I prezzi del petrolio potrebbero superare i 250 dollari al barile se le sanzioni contro il greggio russo venissero estese, ha avvertito Igor Sechin, CEO della compagnia petrolifera russa Rosneft, al Forum economico internazionale di San Pietroburgo.
Sechin ha sottolineato che il blocco dello Stretto di Hormuz, causato dall'aggressione israelo-statunitense contro l'Iran, ha bloccato circa 16 milioni di barili di petrolio al giorno.

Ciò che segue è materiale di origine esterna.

(** * Appointment controller: a shallow embedding and its properties

    Source: [src/controllers/appointmentController.js] (the Express
    controller of the appointment resource) and [src/server.js].

    The model has three layers:
    - [Js]: the JavaScript values and coercions the controller relies on
      (JSON payloads, thrown errors, numbers and strings of the query
      string, [Date.now().toString()], [crypto.randomUUID()]);
    - [Crud]: the synchronous handlers, written in a small state and
      exception monad over the data store and the response object;
    - [Loop]: the two asynchronous patterns (bulk update job, single
      resource operation), as an event loop whose suspended tasks are the
      [await] points of the source.
    The ORM is a parameter ([Orm]); [Toy] is a small instance of it on
    which the properties are exercised. *)

From Stdlib Require Import ZArith NArith List String Ascii Decimal DecimalString DecimalPos DecimalN Lia.
From stdpp Require Import base option list strings gmap fin_maps.
Import ListNotations.

Set Warnings "-register-all".
Local Open Scope string_scope.
Local Open Scope list_scope.

(** ** JavaScript values *)

Module Js.

(** A parsed JSON value: what [express.json()] stores in [req.body].
    Object fields are kept in parse order, one entry per key.

    A [string] stands for a JavaScript string whose code units are all
    below 256, one [ascii] per code unit; strings with other characters
    are outside the model. *)
Inductive Json :=
| JNull
| JBool (b : bool)
| JNum (z : Z)
| JStr (s : string)
| JArr (items : list Json)
| JObj (fields : list (string * Json)).

(** A thrown error object: [err.name], [err.message] and, for the ORM's
    validation errors, the [err.errors] array of (path, message) items. *)
Record JsError := mkError {
  err_name : string;
  err_message : string;
  err_errors : list (string * string)
}.

(** Runtime errors of the language itself.  The messages are worded as
    V8 words them; only the one of [getAppointmentById] appears in a
    property. *)
Definition TypeError (msg : string) : JsError := mkError "TypeError" msg [].
Definition ReferenceError (msg : string) : JsError := mkError "ReferenceError" msg [].

(** [v.key] on a value that is neither null nor undefined: own data
    properties exist on objects only; [None] is [undefined]. *)
Fixpoint assoc (key : string) (fields : list (string * Json)) : option Json :=
  match fields with
  | [] => None
  | (k, v) :: rest => if String.eqb k key then Some v else assoc key rest
  end.

Definition get_prop (key : string) (v : Json) : JsError + option Json :=
  match v with
  | JNull => inl (TypeError ("Cannot read properties of null (reading '" +:+ key +:+ "')"))
  | JObj fields => inr (assoc key fields)
  | _ => inr None
  end.

(** [for (const x of v)]: arrays yield their items, strings their
    characters, everything else (and undefined) is not iterable.  With
    every code unit below 256 a character is one code unit, hence one
    [ascii]. *)
Fixpoint chars (s : string) : list Json :=
  match s with
  | EmptyString => []
  | String c rest => JStr (String c EmptyString) :: chars rest
  end.

Definition iterate (what : string) (v : option Json) : JsError + list Json :=
  match v with
  | Some (JArr items) => inr items
  | Some (JStr s) => inr (chars s)
  | _ => inl (TypeError (what +:+ " is not iterable"))
  end.

(** *** Numbers

    A JavaScript number is modelled by its exact value when it is an
    integer, which is what a double holds for the magnitudes below 2^53
    that pages, limits and row counts take, together with the two
    non-finite results that the arithmetic of the controller can produce
    on them ([x / 0] and [0 / 0], [parseInt] of a string without
    digits). *)
Inductive Num :=
| NaN
| Infinity
| Int (z : Z).

(** The safe integers, [Number.isSafeInteger]: a double holds them
    exactly, so does their sum or difference with 1, and they print digit
    by digit.  Beyond them a double rounds (from 2^53), prints with an
    exponent (from 10^21) and a string of digits reads as [Infinity] (from
    2^1024 - 2^970), none of which the exact integers below follow:
    statements about a computed value are made for safe numbers. *)
Definition safe (z : Z) : Prop := (Z.abs z < 2 ^ 53)%Z.

(** Number to string, as in a template literal; the digits of [z], which
    is what JavaScript prints for a safe [z]. *)
Definition show_Z (z : Z) : string := NilZero.string_of_int (Z.to_int z).
Definition show_N (n : N) : string := NilZero.string_of_uint (N.to_uint n).

Definition show (x : Num) : string :=
  match x with
  | NaN => "NaN"
  | Infinity => "Infinity"
  | Int z => show_Z z
  end.

(** The values whose numbers are all safe. *)
Fixpoint exact (v : Json) : bool :=
  match v with
  | JNum z => (Z.abs z <? 2 ^ 53)%Z
  | JArr items => forallb exact items
  | _ => true
  end.

(** [`${v}`] for a JSON value or [undefined]; the text JavaScript
    produces when [v] is [exact]. *)
Fixpoint to_str (v : Json) : string :=
  match v with
  | JNull => "null"
  | JBool true => "true"
  | JBool false => "false"
  | JNum z => show_Z z
  | JStr s => s
  | JArr items =>
      String.concat ","
        (List.map (fun x => match x with JNull => EmptyString | _ => to_str x end) items)
  | JObj _ => "[object Object]"
  end.

Definition template (v : option Json) : string :=
  match v with
  | None => "undefined"
  | Some x => to_str x
  end.

(** A query-string parameter is either missing (the destructuring
    default, a number, applies) or a string of decimal digits. *)
Inductive Param :=
| PNum (z : Z)
| PStr (digits : uint).

Definition text (digits : uint) : string := NilEmpty.string_of_uint digits.

(** [Number(p)], the coercion applied by [-], [/], [<] and [>]: the empty
    string is 0, leading zeros are allowed.  This is the exact value of
    the digits, which is the double that JavaScript reads when it is
    [safe]. *)
Definition to_number (p : Param) : Z :=
  match p with
  | PNum z => z
  | PStr digits => Z.of_N (N.of_uint digits)
  end.

(** [parseInt(p)]: no digits, no number. *)
Definition parseInt (p : Param) : Num :=
  match p with
  | PNum z => Int z
  | PStr Nil => NaN
  | PStr digits => Int (Z.of_N (N.of_uint digits))
  end.

(** [`${p}`] *)
Definition show_param (p : Param) : string :=
  match p with
  | PNum z => show_Z z
  | PStr digits => text digits
  end.

(** [`${p - 1}`]: subtraction coerces both sides to numbers.  The
    difference is taken on the exact values, which is the difference of
    the doubles for a [safe] page. *)
Definition minus_one (p : Param) : string := show_Z (to_number p - 1).

(** [`${p + 1}`]: [+] adds numbers but concatenates as soon as one side
    is a string. *)
Definition plus_one (p : Param) : string :=
  match p with
  | PNum z => show_Z (z + 1)
  | PStr digits => text digits +:+ "1"
  end.
(** A walk that stays below the ceiling visits every entry. *)
Lemma WalkDir_below entries : forall s c,
  (0 <= c)%Z -> (c + Z.of_nat (length entries) <= MaxScanFiles (setupCfg s))%Z ->
  (MaxScanFiles (setupCfg s) < 2 ^ 63)%Z ->
  (forall path size e, (path, size) ∈ entries -> fileRouter (loader s) path <> inl e) ->
  exists s',
    (forall failure,
       WalkDir entries failure (listFiles_visit growslice) (s, c)
       = ((s', (c + Z.of_nat (length entries))%Z), failure)) /\
    loader s' = loader s /\ setupCfg s' = setupCfg s /\
    (bucket_total s' <= bucket_total s + length entries)%nat.
Proof.
  induction entries as [|[path size] entries IH]; intros s c H0 Hc HK Hr.
  - exists s. simpl. rewrite Z.add_0_r. repeat split; auto. lia.
  - simpl length in *.
    destruct (listFiles_visit_below path size s c) as (s1 & Hv & Hl & Hcfg & Hb);
      try lia.
    { intros e. eapply Hr. left. }
    destruct (IH s1 (c + 1)%Z) as (s' & Hw & Hl' & Hcfg' & Hb'); try lia.
    { rewrite Hcfg. lia. }
    { rewrite Hcfg. lia. }
    { intros p sz e Hin. rewrite Hl. eapply Hr. right. exact Hin. }
    exists s'. split; [|repeat split; try congruence; lia].
    intros failure. cbn [WalkDir]. rewrite Hv, Hw. f_equal. f_equal. lia.
Qed.
Lemma int_of_dec ws dv z :
  (∀ c, is_ascii_digit c = true → ws c = false) → (∀ d, 0 ≤ d < 10 → dv (48 + d) = Some d) →
  0 ≤ z → int_of ws dv (dec z) = Some z.
Proof.
  intros Hws Hdv Hz. unfold int_of.
  rewrite strip_by_fix.
  2:{ eapply Forall_impl; [by apply dec_chars|]. exact Hws. }
  unfold dec. destruct (z <? 0) eqn:E; bool_hyps; [lia|].
  destruct (dec_digits_val dv (S (Z.to_nat (Z.log2 z))) z [] Hdv Hz
    (log2_fuel z Hz) 0) as (Hv & _ & (d & t & Ht & Hd)); [lia|].
  rewrite Ht in *. rewrite Z.mul_0_l, Z.add_0_l in Hv.
  assert (Hu : int_unsigned dv ((48 + d) :: t) = Some z).
  { unfold int_unsigned. by rewrite Hdv. }
  destruct (48 + d) as [|p|p] eqn:E48; try lia.
  do 6 (destruct p as [p|p|]; try (exact Hu); try lia).
Qed.

(** [int(str(z)) == z] for a non-negative [z]. *)
Lemma int_dec z : 0 ≤ z → int (dec z) = Some z.
Proof. apply int_of_dec; [apply is_ascii_digit_nospace|apply digit_val_ascii]. Qed.

(** The same for the text as [bytes]. *)
Lemma bint_dec z : 0 ≤ z → bint (dec z) = Some z.
Proof.
  apply int_of_dec.
  - unfold is_ascii_digit, bisspace. intros c H. bool_hyps.
    repeat (apply orb_false_intro); rewrite ?andb_false_iff, ?Z.leb_gt, ?Z.eqb_neq; lia.
  - intros d H. unfold bdigit_val, is_ascii_digit.
    assert (E : (48 <=? 48 + d) && (48 + d <=? 57) = true)
      by (apply andb_true_iff; rewrite !Z.leb_le; lia).
    rewrite E. f_equal. lia.
Qed.

Lemma dec_digits_length n k z acc :
  0 ≤ z < 10 ^ Z.of_nat k → (0 < k)%nat →
  (length (dec_digits n z acc) ≤ k + length acc)%nat.
Proof.
  revert k z acc. induction n as [|n IH]; intros k z acc Hz Hk; simpl; [lia|].
  destruct (Z.ltb_spec z 10); [simpl; lia|].
  destruct k as [|[|k]]; [lia|simpl in Hz; lia|].
  specialize (IH (S k) (z / 10) ((48 + z mod 10) :: acc)). simpl in IH.
  etransitivity; [apply IH|lia]; [|lia].
  rewrite Nat2Z.inj_succ, Z.pow_succ_r in Hz by lia.
  split; [apply Z.div_pos; lia|apply Z.div_lt_upper_bound; lia].
Qed.

(** A number below [10 ^ k] has at most [k] digits, and at least one. *)
Lemma dec_length z k : 0 ≤ z < 10 ^ Z.of_nat k → (0 < k)%nat →
  (0 < length (dec z) ≤ k)%nat.
Proof.
  intros Hz Hk. split.
  - pose proof (int_dec z ltac:(lia)) as H. destruct (dec z); [done|simpl; lia].
  - unfold dec. destruct (z <? 0) eqn:E; bool_hyps; [lia|].
    pose proof (dec_digits_length (S (Z.to_nat (Z.log2 z))) k z [] Hz Hk). simpl length in *. lia.
Qed.

(** *** UTF-8 round trip *)

Definition is_scalar (c : Z) : Prop := 0 ≤ c < 0x110000 ∧ is_surrogate c = false.

#[local] Ltac div_mod_lia :=
  Z.to_euclidean_division_equations; lia.

Lemma is_cont_intro x : 0 ≤ x < 64 → is_cont (0x80 + x) = true.
Proof. intros. unfold is_cont. rewrite andb_true_iff, !Z.leb_le. lia. Qed.

#[local] Ltac decide_test :=
  match goal with
  | |- context [if ?t then _ else _] =>
      first [ let H := fresh in assert (t = true) as H by
                (rewrite ?andb_true_iff, ?orb_true_iff, ?negb_true_iff, ?Z.eqb_neq,
                   ?Z.leb_le, ?Z.ltb_lt; div_mod_lia); rewrite H
            | let H := fresh in assert (t = false) as H by
                (rewrite ?andb_false_iff, ?Z.leb_gt, ?Z.ltb_ge; div_mod_lia); rewrite H ]
  end.

Lemma utf8_decode_encode1 c rest :
  is_scalar c → utf8_decode (utf8_encode1 c ++ rest) = c :: utf8_decode rest.
Proof.
  intros [Hc Hs]. unfold utf8_encode1. rewrite Hs.
  assert (Hns : c < 0xD800 ∨ 0xDFFF < c).
  { unfold is_surrogate in Hs. rewrite andb_false_iff, !Z.leb_gt in Hs. lia. }
  destruct (c <? 0x80) eqn:E1; [simpl; by rewrite E1|]. bool_hyps.
  destruct (c <? 0x800) eqn:E2; [|destruct (c <? 0x10000) eqn:E3]; bool_hyps;
    cbn [utf8_decode app]; unfold is_cont; repeat decide_test; f_equal; div_mod_lia.
Qed.

(** Decoding what was encoded gives the text back. *)
Lemma utf8_decode_encode s : Forall is_scalar s → utf8_decode (utf8_encode s) = s.
Proof.
  induction 1 as [|c s Hc Hs IH]; [done|].
  change (utf8_encode (c :: s)) with (utf8_encode1 c ++ utf8_encode s).
  by rewrite utf8_decode_encode1, IH.
Qed.

(** Literals stay folded in goals; [vm_compute] still evaluates them. *)
#[global] Opaque u bs.

(** Splitting at a single character. *)
Lemma split_none c w : c ∉ w → split [c] w = [w].
Proof.
  unfold split. induction w as [|x w IH]; intros Hw; [done|].
  apply not_elem_of_cons in Hw as [Hx Hw]. simpl. rewrite (proj2 (Z.eqb_neq c x) Hx). simpl.
  by rewrite IH.
Qed.

Lemma split_word c w r : c ∉ w → split [c] (w ++ c :: r) = w :: split [c] r.
Proof.
  unfold split. induction w as [|x w IH]; intros Hw.
  - simpl. by rewrite Z.eqb_refl.
  - apply not_elem_of_cons in Hw as [Hx Hw]. simpl. rewrite (proj2 (Z.eqb_neq c x) Hx). simpl.
    by rewrite IH.
Qed.

Lemma split_join c l : l ≠ [] → Forall (λ w, c ∉ w) l → split [c] (join [c] l) = l.
Proof.
  intros Hl H. induction H as [|w l Hw H IH]; [done|]. destruct l as [|w' l].
  - by apply split_none.
  - change (join [c] (w :: w' :: l)) with (w ++ c :: join [c] (w' :: l)).
    rewrite split_word by done. by rewrite IH.
Qed.

Lemma partition_char c w r : c ∉ w → partition [c] (w ++ c :: r) = (w, [c], r).
Proof.
  intros Hw. unfold partition. rewrite find_char by done. rewrite take_app_length.
  f_equal. rewrite drop_app_ge by (simpl; lia). simpl.
  by replace (length w + 1 - length w)%nat with 1%nat by lia.
Qed.
(* ===== verification/PyFloat.v ===== *)
(** * Binary floating point

    The few double-precision operations the tools print or schedule with:
    a correctly rounded quotient, its decimal rounding, and the product of a
    decimal literal with an integer, truncated. *)

From S2P Require Import Prelude PyStr.

(** The binary64 value nearest to [n / d] (ties to even) as [m * 2 ^ e], for
    positive [n] and [d] whose quotient is in the normal range. *)
Definition float_div (n d : Z) : Z * Z :=
  let e0 := Z.log2 n - Z.log2 d - 54 in
  let num := if e0 <? 0 then n * 2 ^ (- e0) else n in
  let den := if e0 <? 0 then d else d * 2 ^ e0 in
  let q := num / den in
  let k := Z.log2 q - 52 in
  let m := q / 2 ^ k in
  let twice := 2 * ((q mod 2 ^ k) * den + num mod den) in
  let m' := if (2 ^ k * den <? twice) || ((2 ^ k * den =? twice) && Z.odd m)
            then m + 1 else m in
  (m', e0 + k).

(** Round [m * 2 ^ e * 10] to an integer, ties to even. *)
Definition tenths (me : Z * Z) : Z :=
  let '(m, e) := me in
  if 0 <=? e then m * 2 ^ e * 10
  else let den := 2 ^ (- e) in
       let q := (m * 10) / den in
       let twice := 2 * ((m * 10) mod den) in
       if (den <? twice) || ((den =? twice) && Z.odd q) then q + 1 else q.

(** [int(float(text) * factor)] where [text] denotes the non-negative decimal
    [n / d] and [factor] is a positive integer below [2 ^ 53]. *)
Definition scaled_trunc (n d factor : Z) : Z :=
  if n =? 0 then 0
  else
    let '(m, e) := float_div n d in
    let '(m', e') := if 0 <=? e then float_div (m * factor * 2 ^ e) 1
                     else float_div (m * factor) (2 ^ (- e)) in
    if 0 <=? e' then m' * 2 ^ e' else m' / 2 ^ (- e').

(** A finite double: its sign and the exact magnitude [m * 2 ^ e]. *)
Record flt := mkFlt { f_neg : bool; f_m : Z; f_e : Z }.

(** [n / d] of two integers, for a positive [d]. *)
Definition int_div (n d : Z) : flt :=
  if n =? 0 then mkFlt false 0 0
  else let '(m, e) := float_div (Z.abs n) d in mkFlt (n <? 0) m e.

(** [m * 2 ^ e * 10 ^ k] rounded to an integer, ties to even. *)
Definition round_decimal (k : Z) (m e : Z) : Z :=
  if 0 <=? e then m * 2 ^ e * 10 ^ k
  else let den := 2 ^ (- e) in
       let q := (m * 10 ^ k) / den in
       let twice := 2 * ((m * 10 ^ k) mod den) in
       if (den <? twice) || ((den =? twice) && Z.odd q) then q + 1 else q.

(** The format [.kf] for a positive [k]. *)
Definition fixed (k : nat) (x : flt) : pystr :=
  let p := 10 ^ Z.of_nat k in
  let t := round_decimal (Z.of_nat k) (f_m x) (f_e x) in
  (if f_neg x then [45] else []) ++ dec (t / p) ++ [46] ++ zfill k (dec (t mod p)).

Ha aggiunto che, se venissero imposte ulteriori restrizioni alle esportazioni russe di 7 milioni di barili al giorno, il prezzo del petrolio greggio potrebbe superare i 170 dollari al barile, secondo una stima di Nobuo Tanaka, ex direttore esecutivo dell'Agenzia Internazionale dell'Energia. Agli attuali 150-160 dollari, se ne dovrebbero aggiungere altri 100, ha indicato.
Se lo Stretto di Hormuz venisse riaperto, il prezzo medio di un barile di petrolio raggiungerebbe i 95-96 dollari entro la fine dell'anno, mentre entro un anno scenderebbe a 80-85 dollari, secondo Sechin.